Published November 27, 2013
Testing negative for the BRCA2 gene mutation doesn’t necessarily mean a women isn’t still at high risk for developing breast cancer.
In a new study published in Cancer Epidemiology, Biomarkers and Prevention, researchers from the University of Manchester in England revealed that women who come from families with BRCA2 mutations are still at a greater risk for developing breast cancer – even if they test negative for the BRCA2 gene themselves.
Mutations in the BRCA1 and BRCA2 genes have long been known to increase a woman’s risk for developing breast and ovarian cancer. The BRCA genes produce tumor suppressor proteins that help repair damaged DNA, so when these genes are faulty, genetic damage can accumulate in the body.
Recently, Angelina Jolie shed light on BRCA mutations in an Op-Ed written for the New York Times, in which she revealed she had undergone a double mastectomy after testing positive for a mutation in the BRCA1 gene. She also noted that the mutation meant that her risk of developing breast cancer was 87 percent. But according to study author Dr. Gareth Evans, her risk had a much wider degree of variability.
“Your risk of developing breast cancer is only partially driven by carrying the mutation,” Evans, honorary professor of medical genetics and cancer epidemiology at the Manchester Academic Health Science Center at the University of Manchester, told Foxnews.com. “In no way am I trivializing the risk, but one woman may have a 45 percent risk and another might have 87 percent risk – where the rest might be driven by lifestyle factors.”

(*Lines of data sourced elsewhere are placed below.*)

(** ** The work left *)

(** For a task in a worker's hands, a worker, the pool, and a connection: the steps they may still
    take. A frame to decode may wake every worker, there or still to come ([capacity]). *)
Definition job_work (a : progress) : nat :=
  match a with Fresh => 8 | Sending _ => 7 | Queueing _ => 6 | Returned => 4 end.
Definition worker_work (s : worker Job) : nat :=
  match s with
  | WTop => 3 | WWantLock => 2 | WAboutToBlock _ => 1
  | WRunning t => job_work (job_at (func t))
  | WBlocked _ | WExiting | WGone => 0
  end.
Definition pool_work (p : ThreadPool Job) : nat :=
  weight worker_work (workers p) + 7 * length (taskQueue_ p) +
  4 * (maxThreadCount_ p - currentThreadCount_ p).
Definition capacity (p : ThreadPool Job) : nat :=
  size (workers p) + (maxThreadCount_ p - currentThreadCount_ p).
Definition undecoded (l : Link) : list ProtocolMessage :=
  (parse_frames (contents (inputBuffer_ (tcp l)))).1.1.
Definition link_work (k : nat) (l : Link) : nat :=
  (8 + 2 * k) * length (undecoded l) + (if busy l then 1 else 0) + length (functors l).
Definition server_work (s : Server St) : nat :=
  weight (link_work (capacity (pool s))) (links s) + pool_work (pool s).

Lemma work_set_worker (p : ThreadPool Job) (w : nat) s s' :
  workers p !! w = Some s ->
  pool_work (set_worker p w s') + worker_work s = pool_work p + worker_work s' /\
  capacity (set_worker p w s') = capacity p.
Proof.
  intros Hw. unfold pool_work, capacity. cbn [workers set_worker taskQueue_ maxThreadCount_ currentThreadCount_].
  pose proof (weight_set worker_work _ w s s' Hw). rewrite map_size_insert_Some by eauto.
  split; [lia|done].
Qed.

Lemma work_progress p (w : nat) t a :
  running_at p w = Some t -> job_work a < job_work (job_at (func t)) ->
  pool_work (progress_to p w t a) + job_work (job_at (func t)) = pool_work p + job_work a /\
  capacity (progress_to p w t a) = capacity p.
Proof.
  unfold running_at. destruct (workers p !! w) as [[]|] eqn:Hw; try done. intros [= ->] Hlt.
  destruct (work_set_worker p w _ (WRunning (mkTask (priority t) (advance (func t) a))) Hw) as [H1 H2].
  split; [|exact H2]. exact H1.
Qed.

(** A step of the pool towards a reply takes one of its steps. *)
Lemma pool_step_work p ps p' :
  awake p -> productive (PPool ps) = true -> step p ps = Some p' ->
  pool_work p' < pool_work p /\ capacity p' = capacity p.
Proof.
  intros Ha Hp. destruct ps as [t|w|w|w|w|w|w i|w|w|w|w| |]; try done; cbn [step].
  - destruct (workers p !! w) eqn:Hw; [done|]. unfold CreateThread.
    destruct (Nat.leb_spec (maxThreadCount_ p) (currentThreadCount_ p)); [done|]. intros [= <-].
    unfold pool_work, capacity. cbn. rewrite weight_new, map_size_insert_None by done. cbn. lia.
  - destruct (workers p !! w) as [[]|] eqn:Hw; try done. intros [= <-]. rewrite (aw_running p Ha).
    destruct (work_set_worker p w _ WWantLock Hw) as [H1 ->]. cbn in H1. lia.
  - destruct (workers p !! w) as [[]|] eqn:Hw; try done. destruct (lock_ p); [done|].
    rewrite (aw_running p Ha). destruct (_ =? 0); [|done]. intros [= <-].
    destruct (work_set_worker p w _ (WAboutToBlock (timed_wait p)) Hw) as [H1 H2]. cbn in H1.
    split; [|exact H2]. unfold pool_work in *. cbn in *. lia.
  - destruct (workers p !! w) as [[]|] eqn:Hw; try done. intros [= <-].
    destruct (work_set_worker p w _ (WBlocked timed) Hw) as [H1 H2]. cbn in H1.
    split; [|exact H2]. unfold pool_work in *. cbn in *. lia.
  - destruct (workers p !! w) as [[]|] eqn:Hw; try done. destruct (lock_ p); [done|].
    destruct (taskQueue_ p !! i) as [t|] eqn:Hi; [|done]. destruct (_ && _); [|done]. intros [= <-].
    destruct (work_set_worker p w _ (WRunning t) Hw) as [H1 H2]. cbn in H1.
    split; [|exact H2]. unfold pool_work in *.
    cbn [workers set_worker set_queue taskQueue_ maxThreadCount_ currentThreadCount_] in *.
    rewrite length_delete by eauto. apply lookup_lt_Some in Hi.
    assert (job_work (job_at (func t)) <= 8) by (destruct (job_at (func t)); cbn; lia). lia.
Qed.

Lemma enqueue_work p t p' :
  enqueueTask p t = (true, p') ->
  pool_work p' <= pool_work p + 7 + 2 * capacity p /\ capacity p' = capacity p.
Proof.
  unfold enqueueTask. repeat case_match; try done. intros [= <-]. unfold pool_work, capacity.
  cbn [notify_all set_queue workers taskQueue_ maxThreadCount_ currentThreadCount_].
  rewrite length_app, map_size_fmap. cbn [length]. split; [|done].
  pose proof (weight_fmap worker_work woken (workers p) 2 ltac:(intros []; cbn; lia)) as Hw.
  unfold woken in Hw. lia.
Qed.

Lemma sendInLoop_input c m o : inputBuffer_ (sendInLoop c m o) = inputBuffer_ c.
Proof. unfold sendInLoop. by repeat case_match; simplify_eq. Qed.

Lemma deliver_work k l m f o : link_work k (deliver l m f o) = link_work k l.
Proof.
  unfold deliver, link_work, undecoded. case_bool_decide; cbn [set_tcp add_late add_sent tcp busy functors];
    by rewrite sendInLoop_input.
Qed.

Lemma refuse_work k l m e o : link_work k (refuse host l m e o) = link_work k l.
Proof.
  unfold refuse. destruct (sendError _ _ _ _ _); [done|]. case_bool_decide; [apply deliver_work|done].
Qed.

(** A turn of [onMessage] takes a frame, or ends it. *)
Lemma decode_work c l p o l' p' :
  awake p -> wf (inputBuffer_ (tcp l)) -> busy l = true -> decode_link host c l p o = Some (l', p') ->
  link_work (capacity p) l' + pool_work p' < link_work (capacity p) l + pool_work p /\
  capacity p' = capacity p.
Proof.
  intros Ha Hw Hb. unfold decode_link. pose proof (tryDecode_buffer host _ Hw) as Hd.
  assert (Hl : link_work (capacity p) l = (8 + 2 * capacity p) * length (undecoded l) + 1 + length (functors l))
    by (unfold link_work; by rewrite Hb).
  destruct (tryDecode host (inputBuffer_ (tcp l))) as [[[m|] b]|e].
  - destruct Hd as (Hd & _ & _). set (l1 := add_seen _ _).
    assert (Hl1 : link_work (capacity p) l1 + (8 + 2 * capacity p) = link_work (capacity p) l).
    { rewrite Hl. unfold undecoded. rewrite (parse_frames_unfold (contents (inputBuffer_ (tcp l)))), Hd.
      unfold link_work, undecoded. cbn [l1 add_seen set_tcp set_input tcp inputBuffer_ busy functors].
      destruct (parse_frames (contents b)) as [[ms e] r]. cbn [fst length]. lia. }
    destruct (negb (is_request m)); [intros [= <- <-]; split; [lia|done]|].
    destruct (lock_ p); [done|]. unfold submit, ThreadPool_pool.
    destruct (enqueueTask p _) as [[] p1] eqn:He; intros [= <- <-].
    + apply enqueue_work in He as [Hp ->]. split; [lia|done].
    + assert (p1 = p) as -> by (revert He; unfold enqueueTask; by repeat case_match; intros [= <-]).
      rewrite refuse_work. split; [lia|done].
  - destruct Hd as (_ & _ & Hbb). rewrite Hbb by done. intros [= <- <-]. rewrite Hl. split; [|done].
    unfold link_work, undecoded. cbn [set_tcp set_input tcp inputBuffer_ busy functors]. lia.
  - intros [= <- <-]. rewrite Hl. split; [|done]. unfold link_work, undecoded.
    cbn [set_tcp tcp busy functors]. unfold shutdown, shutdownInLoop.
    repeat case_match; cbn [inputBuffer_ shutdownWrite setState]; lia.
Qed.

Strong evidence has shown that other inheritable genetic risks factors can raise or lower a person’s risk for cancer. According to Evans, there are approximately 77 single nucleotide polymorphisms (SNPs) that women can inherit, which have been identified as contributing to their breast cancer risk, and the wrong combination of these SNPs can greatly enhance their chance of developing disease.
“So even though you may test negative for the fault in BRCA1 and BRCA2 you may still inherit a bad combination of these other factors,” Evans said. “So if you have a strong family history, that means you may have inherited some of this other genetic shrapnel that puts you at increased risk.”

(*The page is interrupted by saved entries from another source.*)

(** Loop 0 accepts, loop 1 serves; a request arrives, and its reply is queued while loop 1 is back in
    [epoll_wait]. *)
Abbreviation home := (fun _ : nat => 1).
Abbreviation rexec := (reactor_exec BigEndian (registry_ sample_server) 0 home).
Definition conversation : list reactor_step :=
  let q := request_bytes (lit "hi") in
  [RPool (PPool (CreateWorker 0)); RPool (PPool (RegisterWorker 0));
   RLoop 0 LoopStart; RLoop 0 LoopTest; RLoop 1 LoopStart; RLoop 1 LoopTest;
   RLoop 0 (LoopPollReturns false); RAccept 9; RLoop 1 OtherWakeup;
   RLoop 1 (LoopPollReturns true); RLoop 1 LoopHandleWakeup; RLoop 1 LoopDispatched;
   RFunctor 1 (WriteOk 0); RLoop 1 LoopRunFunctor; RLoop 1 LoopTest;
   RLoop 1 (LoopPollReturns false); REvent 0 (PRead 0 (ReadOk q)); REvent 0 (PDecode 0 (WriteOk 0));
   REvent 0 (PDecode 0 (WriteOk 0)); RLoop 1 LoopDispatched; RLoop 1 LoopRunFunctor; RLoop 1 LoopTest;
   RPool (PPool (WorkerTop 0)); RPool (PPool (WorkerTake 0 0)); RPool (PServe 0); RPool (PTest 0); RPush 0;
   RLoop 1 OtherWakeup].
Abbreviation sample_reactor := (reactor_booted 0 (lit "echo") 0 1 [sample_service] (fun i => i) 0).
Definition talked : Reactor := default sample_reactor (steps rexec sample_reactor conversation).
Definition talked_link : Link := default (Link_new 0) (links (sys talked) !! 0).

Lemma talked_run : sample_reactor =[ rexec | conversation ]=> talked.
Proof. apply steps_default. vm_compute. reflexivity. Qed.

Lemma loops_refine_pipeline_witness :
  count (Reply 0) (left_to_run (loop_at talked 1)) = 1 /\ length (functors talked_link) = 1.
Proof.
  destruct (loops_refine_pipeline BigEndian 0 (lit "echo") 0 1 [sample_service] (fun i => i) 0 0 home
              conversation talked talked_run) as (_ & _ & Hc & _).
  assert (Hl : links (sys talked) !! 0 = Some talked_link) by (vm_compute; reflexivity).
  rewrite (Hc 0 talked_link 1 Hl). split; vm_compute; reflexivity.
Defined.

Lemma queued_replies_delivered_witness :
  exists r' l', talked =[ rexec | [RLoop 1 (LoopPollReturns true); RLoop 1 LoopHandleWakeup; RLoop 1 LoopDispatched] ++
                    [RFunctor 1 (WriteOk 5)] ]=> r' /\
    links (sys r') !! 0 = Some l' /\ functors l' = [] /\ sent_ l' = functors talked_link.
Proof.
  destruct (queued_replies_delivered BigEndian 0 (lit "echo") 0 1 [sample_service] (fun i => i) 0 0 home
              conversation talked 0 talked_link [WriteOk 5] talked_run) as (_ & Hgo).
  - vm_compute. reflexivity.
  - vm_compute. reflexivity.
  - vm_compute. discriminate.
  - vm_compute. reflexivity.
  - destruct Hgo as (r' & l' & Hrun & Hl & Hf & Hs); [vm_compute; lia|]. exists r', l'.
    split; [exact Hrun|]. split; [exact Hl|]. split; [exact Hf|]. rewrite Hs; [reflexivity|]. vm_compute. discriminate.
Defined.

End ReactorSamples.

In order to verify this, Evans and his team utilized data form the M6-Inherited Cancer in England study, which screened families of individuals with breast and/or ovarian cancer for mutations in the BRCA1 and BRCA2 genes. The researchers analyzed 807 BRCA families and identified 49 women who tested negative for their family-specific BRCA mutation – but still went on to develop breast cancer.
Of these 49 women – whom the researchers referred to as phenocopies – 22 tested negative from BRCA1 families and 27 tested negative from BRCA2 families. To conduct risk analyses of the phenocopies, the researchers calculated an “observed versus expected” ratio (O/E) – which measured the ratio of observed risk for breast cancer in BRCA-negative women from BRCA families, versus the breast cancer risk for women in the general population.

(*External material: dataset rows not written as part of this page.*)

(** What a reply makes of the caller's controller and response. *)
Definition reply_outcome (c : Controller) (rsp : Msg) (r : RpcResponse) : Controller * Msg :=
  if (error_code r =? kOk)%Z then
    let '(ok, rsp') := ParseFromString (response r) in
    (if ok then c else failController c kUnknown (lit "bad response payload"), rsp')
  else
    (failController c (error_code r)
       (if decide (error_message r = []) then lit "rpc call failed" else error_message r), rsp).

Lemma answered_outcome m r c rsp res c' rsp' :
  parseResponse (body m) = Some r -> answered ParseFromString m c rsp res c' rsp' ->
  (c', rsp') = reply_outcome c rsp r /\ res <> CallTimeout.
Proof.
  intros Hp Ha. unfold reply_outcome.
  inversion Ha as [Hn|r1 text Hp1 Hc Ht|r1 x Hp1 Hc Hr|r1 x Hp1 Hc Hr]; simplify_eq; [..|].
  - destruct (Z.eqb_spec (error_code r) kOk); [done|]. done.
  - by rewrite (proj2 (Z.eqb_eq _ _) Hc), Hr.
  - by rewrite (proj2 (Z.eqb_eq _ _) Hc), Hr.
Qed.

(** A new connection: the other lines stay, and this one is quiet. *)
Definition dialed_srv (w : Net) : Server St :=
  mkServer (<[fresh (dom (links (srv w))) := Link_new (Z.of_nat (next_fd w))]> (links (srv w)))
    (pool (srv w)) (service (srv w)).
Definition dialed (w : Net) : Net :=
  let fd := Z.of_nat (next_fd w) in
  mkNet (dialed_srv w) (<[fd := Some (fresh (dom (links (srv w))), 0)]> (<[fd := None]> (socks w)))
    (S (next_fd w)) (time_ w) (S (S (S (turn w)))).

Lemma dialed_exec w : exec (srv w) (PAccept (fresh (dom (links (srv w)))) (Z.of_nat (next_fd w))) = Some (dialed_srv w).
Proof. cbn. by rewrite (not_elem_of_dom_1 (links (srv w)) _ (is_fresh _)). Qed.

Lemma dialed_sock w fd : fd <> Z.of_nat (next_fd w) -> socks (dialed w) !! fd = socks w !! fd.
Proof. intros Hne. cbn. by rewrite !lookup_insert_ne by done. Qed.

Lemma dialed_self w :
  socks (dialed w) !! Z.of_nat (next_fd w) = Some (Some (fresh (dom (links (srv w))), 0)).
Proof. apply lookup_insert_eq. Qed.

Lemma dialed_ok w : net_ok w -> net_ok (dialed w).
Proof.
  intros [K1 [K2 K2'] K3 K3' [h Hg] K4 K5 K6]. set (fd := Z.of_nat (next_fd w)). set (c := fresh (dom (links (srv w)))).
  assert (Hc : links (srv w) !! c = None) by apply not_elem_of_dom_1, is_fresh.
  assert (Hself : forall fd2 c2 k, socks (dialed w) !! fd2 = Some (Some (c2, k)) -> fd2 = fd /\ c2 = c \/
                    fd2 <> fd /\ socks w !! fd2 = Some (Some (c2, k))).
  { intros fd2 c2 k. destruct (decide (fd2 = fd)) as [->|Hne].
    - unfold fd. rewrite dialed_self. intros [= <- _]. by left.
    - rewrite dialed_sock by done. auto. }
  split; cbn [srv dialed dialed_srv links].
  - by refine (working_step _ _ _ K1 _ (dialed_exec w)).
  - split; [|done]. cbn. intros c2 l2 [[<- <-]|[_ Hl]]%lookup_insert_Some; [done|by eapply K2].
  - unfold flushed. cbn [dialed_srv links]. intros c2 l2 [[<- <-]|[_ Hl]]%lookup_insert_Some Hst; [apply contents_new|by eapply K3].
  - exact K3'.
  - exists h. by apply ledger_accept; [apply K1|..].
  - intros fd2 k2. cbn [next_fd dialed]. destruct (decide (fd2 = fd)) as [->|Hne]; [lia|].
    rewrite dialed_sock by done. intros Hk%K4. lia.
  - intros fd2 c2 k2 [[_ ->]|[_ Hk%K5]]%Hself; apply lookup_insert_is_Some'; [by left|by right].
  - intros fd1 fd2 c2 k1 k2 [[-> ->]|[N1 Hk1]]%Hself [[-> E2]|[N2 Hk2]]%Hself; [done| | |by eapply K6].
    + apply K5 in Hk2 as [l Hl]. congruence.
    + apply K5 in Hk1 as [l Hl]. congruence.
Qed.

While the O/E for phenocopies from BRCA1 families was not substantially higher than the general population, the O/E for phenocopies from BRCA2 families was 4.57 – equating to a more than fourfold increased risk of developing breast cancer than the general population.
“So if you’re a first degree relative in a family with a BRCA2 mutation, and you have two close relatives with breast cancer at a young age, you should still be considered at moderate to high risk for developing breast cancer,” Evans sad. “If you come from a family that has no breast cancer history, and you test negative, you should be reassured.”
Evans said specialists should use caution when saying that women who have negative BRCA tests have the same breast cancer risk as the general population.
“Just be aware that you may still be at some increased risk of breast cancer, even if you’ve tested negative for the gene,” Evans said.